Why do we cry? What is the trigger? I don’t mean the obvious things like death and devastation. I mean those not so subtle reasons why someone is moved to tears. Crying has always had this negative stigma attached to it … but why? I’ve shed tears of joy and happiness when my daughter graduated from high school and college + or the first time I saw her in a show. It moved me + it brought me to tears because she came from me + and she is this incredible person … I have this proud and wonderful feeling + which sometimes is overwhelming. I’ve shed tears during certain movies not because they are sad or heartbreaking but because there’s something in that movie that I’m relating to … something in the context that gives me hope and perspective about my life.
This may sound silly but I feel a great release when I cry. When things in life come to a head and I feel like I’m going to explode + I cry. I’m feeling so many emotions from happy + to pissed + or just miserable. Do we cry alone [that’s mostly me] or do we need others to help us work through our shit. I’m usually looking for some answers or truth + so I’m having a conversation with God + and I always find myself asking why me + how did I get to this point + or how to do I come out of this. While catching up on my shows this week I watched Grey’s Anatomy and I pulled this quote.

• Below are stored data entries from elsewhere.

(** * The video SIP gateway middleware of jitsi-meet

    A shallow embedding of [react/features/videosipgw/middleware.js]: the
    redux middleware that reacts to [CONFERENCE_WILL_JOIN] and
    [SIP_GW_INVITE_ROOMS], the two conference listeners it registers, and the
    action creators [_availabilityChanged] and [_sessionStateChanged].

    The middleware is effectful: it calls [next], reads the store, dispatches
    actions, registers listeners, calls into lib-jitsi-meet and logs.  It is
    written here in a small state-and-trace monad; every effect leaves one
    event in the trace, in program order.  The two places where the
    middleware builds a log message out of a value ([`${status}`] and
    [JSON.stringify(room)]) can throw; a block of statements therefore ends
    normally, by [return], or by a thrown exception. *)

From Stdlib Require Import String Ascii List ZArith Bool Lia DecimalString.
Import ListNotations.
Open Scope string_scope.
Open Scope list_scope.

(** ** JavaScript values

    The middleware is untyped at run time: a room's [id] and [name], the
    gateway status and an event's [newState] are whatever the caller put
    there.  Numbers are kept to integers (no NaN), objects are opaque
    references; what converting an object to a string or to JSON gives is
    left to [JSBuiltins] below. *)

Inductive js_value : Type :=
| JUndefined
| JNull
| JBool (b : bool)
| JNum (n : Z)
| JStr (s : string)
| JObj (ref : nat).

(** ToBoolean, as used by [if (x)] and [x && y]. *)
Definition truthy (v : js_value) : bool :=
  match v with
  | JUndefined => false
  | JNull => false
  | JBool b => b
  | JNum n => negb (n =? 0)%Z
  | JStr s => negb (s =? "")
  | JObj _ => true
  end.

(** The [===] operator, also used by [switch] to select a [case]. *)
Definition strict_eq (a b : js_value) : bool :=
  match a, b with
  | JUndefined, JUndefined => true
  | JNull, JNull => true
  | JBool x, JBool y => Bool.eqb x y
  | JNum x, JNum y => (x =? y)%Z
  | JStr x, JStr y => (x =? y)
  | JObj x, JObj y => Nat.eqb x y
  | _, _ => false
  end.

(** What the middleware can throw while it builds a log message. *)
Inductive js_exception : Type := TypeError.

(** An object literal such as [{ displayName }]: keys in source order. *)
Definition js_object : Type := list (string * js_value).

(** ** Objects owned by lib-jitsi-meet *)

(** A [JitsiConference] handle. *)
Inductive conference : Type := Conference (ref : nat).

(** A [JitsiVideoSIPGWSession] handle. *)
Inductive session : Type := Session (ref : nat).

(** A JavaScript [Error]; only its [message] is inspected. *)
Record js_error : Type := { message : js_value }.

(** What [createVideoSIPGWSession] hands back: a session, or an [Error]
    (returned, not thrown; the middleware tests [instanceof Error]). *)
Inductive create_result : Type :=
| NewSession (s : session)
| NewError (e : js_error).
(** X8: with nothing to mount, handleConfigMaps and handleSecrets leave the
    whole state as it is and never follow the container pointer: that is
    when the pod has neither the Spark nor the Hadoop ConfigMap annotation
    and no general ConfigMap, respectively no service-account secret and no
    general secret. *)
Theorem mounting_steps_without_requests (st : State) (c : nat) (x0 : Pod)
    (container : ContainerPtr) :
  heap st !! c = Some x0 →
  (apiv1.Annotations x0 !! SparkConfigMapAnnotation config = None →
   apiv1.Annotations x0 !! HadoopConfigMapAnnotation config = None →
   FindGeneralConfigMaps config (apiv1.Annotations x0) = [] →
   handleConfigMaps config (Ptr c) container st = (Ret (), st))
  ∧ (∀ secretName mountPath,
       FindGCPServiceAccountSecret secret (apiv1.Annotations x0)
       = (secretName, mountPath, false) →
       FindGeneralSecrets secret (apiv1.Annotations x0) = [] →
       handleSecrets secret (Ptr c) container st = (Ret (), st)).
Proof.
  intros Hl. pose proof (deref_Some _ _ _ Hl) as Hd. split.
  - intros Hspark Hhadoop Hgeneral. unfold handleConfigMaps.
    rewrite (bind_Ret _ _ _ _ _ Hd), Hspark.
    rewrite (bind_Ret _ _ _ _ _ (mret_run _ _)).
    rewrite (bind_Ret _ _ _ _ _ Hd), Hhadoop.
    rewrite (bind_Ret _ _ _ _ _ (mret_run _ _)).
    rewrite (bind_Ret _ _ _ _ _ Hd), Hgeneral. done.
  - intros secretName mountPath Hgcp Hgeneral. unfold handleSecrets.
    rewrite (bind_Ret _ _ _ _ _ Hd), Hgcp.
    rewrite (bind_Ret _ _ _ _ _ (mret_run _ _)).
    rewrite (bind_Ret _ _ _ _ _ Hd), Hgeneral. done.
Qed.

Lemma addVolume_run {A} (f : list apiv1.Volume → list apiv1.Volume * A) st c x :
  heap st !! c = Some x →
  addVolume f (Ptr c) st
  = (Ret (f (apiv1.Volumes x)).2,
     set_heap (<[c := set_Volumes (f (apiv1.Volumes x)).1 x]> (heap st)) st).
Proof.
  intros Hl. unfold addVolume.
  rewrite (bind_Ret _ _ _ _ _ (deref_Some _ _ _ Hl)).
  destruct (f (apiv1.Volumes x)) as [volumes a].
  by rewrite (bind_Ret _ _ _ _ _ (store_Some _ _ _ _ Hl)).
Qed.

Lemma mount_run (f : apiv1.Container → apiv1.Container) st c x ct :
  heap st !! c = Some x →
  apiv1.Containers x !! 0 = Some ct →
  mount f {| OfPod := Ptr c; Index := 0 |} st
  = (Ret (),
     set_heap (<[c := set_Containers (<[0 := f ct]> (apiv1.Containers x)) x]>
                 (heap st)) st).
Proof.
  intros Hl Hct. unfold mount. simpl.
  rewrite (bind_Ret _ _ _ _ _ (deref_Some _ _ _ Hl)), Hct.
  by rewrite (store_Some _ _ _ _ Hl).
Qed.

“Uh, girl, have you even read the Old Testament? Most of the people in there follow God’s rules and still suffer. Faith when things are good is easy, faith during times of hardship is real.” — Grey’s Anatomy | Season 14 – Episode 17, 86,400 Seconds” [source: Vulture]
I don’t love any less because I’ve been hurt + nor can I curl up in a ball because I’ve suffered. I love faster + I feel deeper … I love better. I know that life is pain and if it were easy it wouldn’t be called life + so there are things I’m willing to accept. I’m not afraid to love even though I know it can bring me hurt on many levels. I’m willing to spare those tears for those awkward + vulnerable moments. I’ve shared some of the best moments with “B” through laughter and tears. Does it make me a weak person + can we blame this on a female trait + I don’t know … maybe I will never know + and maybe I will never have all the answers. I refuse to wallow in the doubt of not knowing. What I do know is that through faith I can conquer all things + and through tears I am stronger + I am better + and I am loved.